🤖 AI Summary
To address the limited interpretability of deep time-series models, this paper introduces FreqATT—the first frequency-domain attribution framework tailored for time-series data. Unlike mainstream time-domain explanation methods, FreqATT leverages Fourier transformation to project inputs into the frequency domain, then integrates frequency importance scoring with targeted spectral masking to precisely identify discriminative frequency components and their corresponding time-domain segments. The framework ensures both robustness—maintaining stable attributions under signal noise, scaling, and temporal deformation—and enhanced interpretability—accurately localizing predictive time-series patterns. Extensive experiments demonstrate that FreqATT consistently outperforms state-of-the-art time-domain attribution methods (e.g., Grad-CAM, Integrated Gradients) across diverse time-series tasks, including classification and anomaly detection. By grounding explanations in the frequency domain, FreqATT establishes a verifiable, traceable, and physically meaningful paradigm for interpreting time-series AI decisions.
📝 Abstract
Deep neural networks are among the most successful algorithms in terms of performance and scalability in different domains. However, since these networks are black boxes, their usability is severely restricted due to the lack of interpretability. Existing interpretability methods do not address the analysis of time-series-based networks specifically enough.
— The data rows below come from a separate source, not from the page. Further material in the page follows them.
Lemma ext_ind : iind i = 0 -> ext sb V i V1 (set_i_addrs (store (i_addrs i) NDIRECT x) i).
Proof.
  intros Hz. pose proof (in_len _ _ _ Ho) as Hlen. change NDIRECT with 12 in *. pose proof (layout_pos _ _ _ Hl) as (P1 & P2 & P3).
  assert (Hi : iind (set_i_addrs (store (i_addrs i) 12 x) i) = x).
  { unfold iind. cbn [i_addrs set_i_addrs]. by rewrite nth_store by lia. }
  apply (ext_fresh sb lg d V V1 i _ x None); auto.
  - intros y Hy. by apply (allocated_free sb lg d).
  - intros y Hy Hu _. by apply alloc_used_frame.
  - done.
  - apply alloc_zero.
  - intros y Hy. by apply (allocated_low sb lg d x).
  - cbn. unfold store. by rewrite length_insert.
  - intros j Hj. unfold iaddr. rewrite Hi, Hz. cbn [i_addrs set_i_addrs Z.eqb]. change NDIRECT with 12.
    destruct (Z.ltb_spec j 12).
    + rewrite nth_store by lia. destruct (Nat.eqb_spec (Z.to_nat j) (Z.to_nat 12)); [lia|done].
    + rewrite (proj2 (Z.eqb_neq x 0)), alloc_zero by lia. apply rd32_rep0.
Qed.

Lemma ext_entry k V2 :
  NDIRECT <= k < MAXFILE -> iind i <> 0 -> iaddr V i k = 0 ->
  (forall y, V2 y = if y =? iind i then wr32 (V (iind i)) (4 * (k - NDIRECT)) x else V1 y) -> ext sb V i V2 i.
Proof.
  intros Hk Hne Hz H2. change NDIRECT with 12 in *. change MAXFILE with 140 in *. pose proof (layout_pos _ _ _ Hl) as (P1 & P2 & P3).
  destruct (in_own _ _ _ Ho _ (owns_ind V i Hne)) as (R1 & R2 & R3).
  assert (Hxi : x <> iind i) by (intros ->; congruence). pose proof (ly_max _ _ _ Hl). pose proof (ly_size _ _ _ Hl).
  assert (Hlow2 : forall y, y < data_start sb \/ sb_size sb <= y -> V2 y = V1 y).
  { intros y Hy. by rewrite H2, (proj2 (Z.eqb_neq y (iind i))) by lia. }
  apply (ext_fresh sb lg d V V2 i i x (Some k)); auto.
  - intros y Hy. rewrite <- (allocated_free sb lg d x V V1) by auto. unfold is_free. rewrite Hlow2; [done|].
    destruct (BBLOCK_range _ _ _ y Hl Hy). lia.
  - intros y Hy Hu Hyi. rewrite H2, (proj2 (Z.eqb_neq y _)) by done. by apply alloc_used_frame.
  - intros _. rewrite H2, Z.eqb_refl. rewrite Bytes.wr32_length; lia.
  - rewrite H2, (proj2 (Z.eqb_neq x _)) by done. apply alloc_zero.
  - intros y Hy. rewrite Hlow2 by lia. by apply (allocated_low sb lg d x).
  - by destruct i.
  - apply Ho.
  - split; [change MAXFILE with 140; lia|done].
  - intros j Hj. unfold iaddr. change NDIRECT with 12. change MAXFILE with 140 in *. rewrite (proj2 (Z.eqb_neq (iind i) 0)) by done.
    destruct (Z.ltb_spec j 12); [by rewrite (proj2 (Z.eqb_neq j k)) by lia|].
    rewrite H2, Z.eqb_refl. destruct (Z.eqb_spec j k) as [->|Hjk].
    + rewrite rd32_wr32_eq by lia. apply u32_small. lia.
    + by rewrite rd32_wr32_ne by lia.
Qed.
End AllocCases.
End Ext.

(** * [bmap] *)

(** The block layer and the inode cache change. *)
Definition istep (s s' : kernel) : Prop := tstep (set_k_inodes (k_inodes s') s) s'.

Section Bmap.
Context {WF : WaitFuel} {DS : Devsw}.
Implicit Types (s : kernel) (pid : Z) (sb : superblock) (V : Z -> list Z) (i : inode) (ip : nat).

Lemma getinode_eq s ip i : k_inodes s !! ip = Some i -> getinode ip s = Ret i s.
Proof. intros H. unfold getinode. rewrite bind_gets. by rewrite (index_eq _ _ _ _ i) by (lia || by rewrite Nat2Z.id). Qed.

Lemma updinode_eq s ip i f : k_inodes s !! ip = Some i -> updinode ip f s = Ret tt (set_k_inodes (<[ip := f i]> (k_inodes s)) s).
Proof. intros H. unfold updinode. by erewrite bind_run by by apply getinode_eq. Qed.

Lemma tstep_inodes s s' : tstep s s' -> k_inodes s' = k_inodes s /\ k_sb s' = k_sb s.
Proof. intros [[E _] _ _]. rewrite E. by destruct s. Qed.

Lemma tstep_set I s s' : tstep s s' -> tstep (set_k_inodes I s) (set_k_inodes I s').
Proof.
  intros [[E Sl] D A]. constructor; [|by destruct s, s'|by destruct s, s'].
  split; [|by destruct s, s']. rewrite E. by destruct s.
Qed.

Lemma set_inodes_twice I I' s : set_k_inodes I (set_k_inodes I' s) = set_k_inodes I s.
Proof. by destruct s. Qed.

Lemma set_inodes_same s : set_k_inodes (k_inodes s) s = s.
Proof. by destruct s. Qed.

Lemma istep_tstep s s' : tstep s s' -> istep s s'.
Proof. intros H. unfold istep. destruct (tstep_inodes _ _ H) as [-> _]. by rewrite set_inodes_same. Qed.

Lemma istep_trans s1 s2 s3 : istep s1 s2 -> istep s2 s3 -> istep s1 s3.
Proof. unfold istep. intros A B. apply (tstep_set (k_inodes s3)) in A. rewrite set_inodes_twice in A. by etrans. Qed.

Lemma istep_set s I : istep s (set_k_inodes I s).
Proof. unfold istep. by destruct s. Qed.

Lemma istep_sb s s' : istep s s' -> k_sb s' = k_sb s.
Proof. intros H. destruct (tstep_inodes _ _ H) as [_ ->]. by destruct s. Qed.

Lemma istep_layout sb s s' : layout sb (k_log s) (k_disk s) -> istep s s' -> layout sb (k_log s') (k_disk s').
Proof. intros Hl H. eapply layout_step; [|exact H]. by destruct s. Qed.

Lemma tx_inodes pid H n s I : tx pid H n s -> tx pid H n (set_k_inodes I s).
Proof.
  intros [[(j & c & p & pr & Ht & Hp) Hc Hpin] Hh Ho Hout Hr]. constructor; auto. constructor; auto.
  exists j, c, p, pr. split; [|done]. eapply thread_frame; [exact Ht|done|done].
Qed.

Lemma view_inodes s I : view (set_k_inodes I s) = view s.
Proof. done. Qed.

Lemma inode_ok_ext sb V V' i : inode_ok V sb i -> (forall y, V' y = V y) -> ext sb V i V' i.
Proof.
  intros Ho E. assert (Ea : forall k, iaddr V' i k = iaddr V i k) by (intros k; unfold iaddr; by rewrite E).
  assert (Ew : forall b, owns V' i b -> owns V i b).
  { intros b [Hb [->|(k & Hk & ->)]]; [by apply owns_ind|]. rewrite Ea in *. by apply owns_addr. }
  assert (Ef : forall y, is_free V' sb y = is_free V sb y) by (intros y; by apply is_free_ext).
  constructor; auto.
  - constructor; try apply Ho.
    + intros b Hb. rewrite Ef, E. by apply (in_own _ _ _ Ho), Ew.
    + intros j k. rewrite !Ea. apply Ho.
    + intros k. rewrite Ea. apply Ho.
  - by destruct i.
  - intros o _. unfold fbyte. by rewrite Ea, E.
  - intros y _. by rewrite Ef.
Qed.

Lemma meta_used_ext sb V i V' i' lg d : layout sb lg d -> ext sb V i V' i' -> meta_used V sb -> meta_used V' sb.
Proof. intros Hl He Hm b Hb. apply (ex_used _ _ _ _ _ He); [pose proof (ly_data _ _ _ Hl); lia|by apply Hm]. Qed.

Lemma has_free_ext sb V V' n : (forall y, V' y = V y) -> has_free V sb n -> has_free V' sb n.
Proof. intros E (F & Hn & HF). exists F. split; [done|]. intros y Hy. rewrite (is_free_ext sb V V' y E). by apply HF. Qed.

Lemma has_free_mono sb V n n' : n' <= n -> has_free V sb n -> has_free V sb n'.
Proof. intros Hn (F & Hs & HF). exists F. split; [lia|done]. Qed.

Lemma has_free_low sb lg d V V' n :
  layout sb lg d -> (forall y, y < data_start sb -> V' y = V y) -> has_free V sb n -> has_free V' sb n.
Proof.
  intros Hl E (F & Hn & HF). exists F. split; [done|]. intros y Hy. destruct (HF y Hy) as [Hr Hf]. split; [done|].
  unfold is_free in *. destruct (BBLOCK_range _ _ _ y Hl Hr) as [B _]. by rewrite E by lia.
Qed.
This paper shows that an analysis in the frequency domain can not only highlight relevant areas in the input signal better than existing methods, but is also more robust to fluctuations in the signal. In this paper, FreqATT is presented, a framework that enables post-hoc networks to interpret time series analysis. To achieve this, the relevant different frequencies are evaluated and the signal is either filtered or the relevant input data is marked.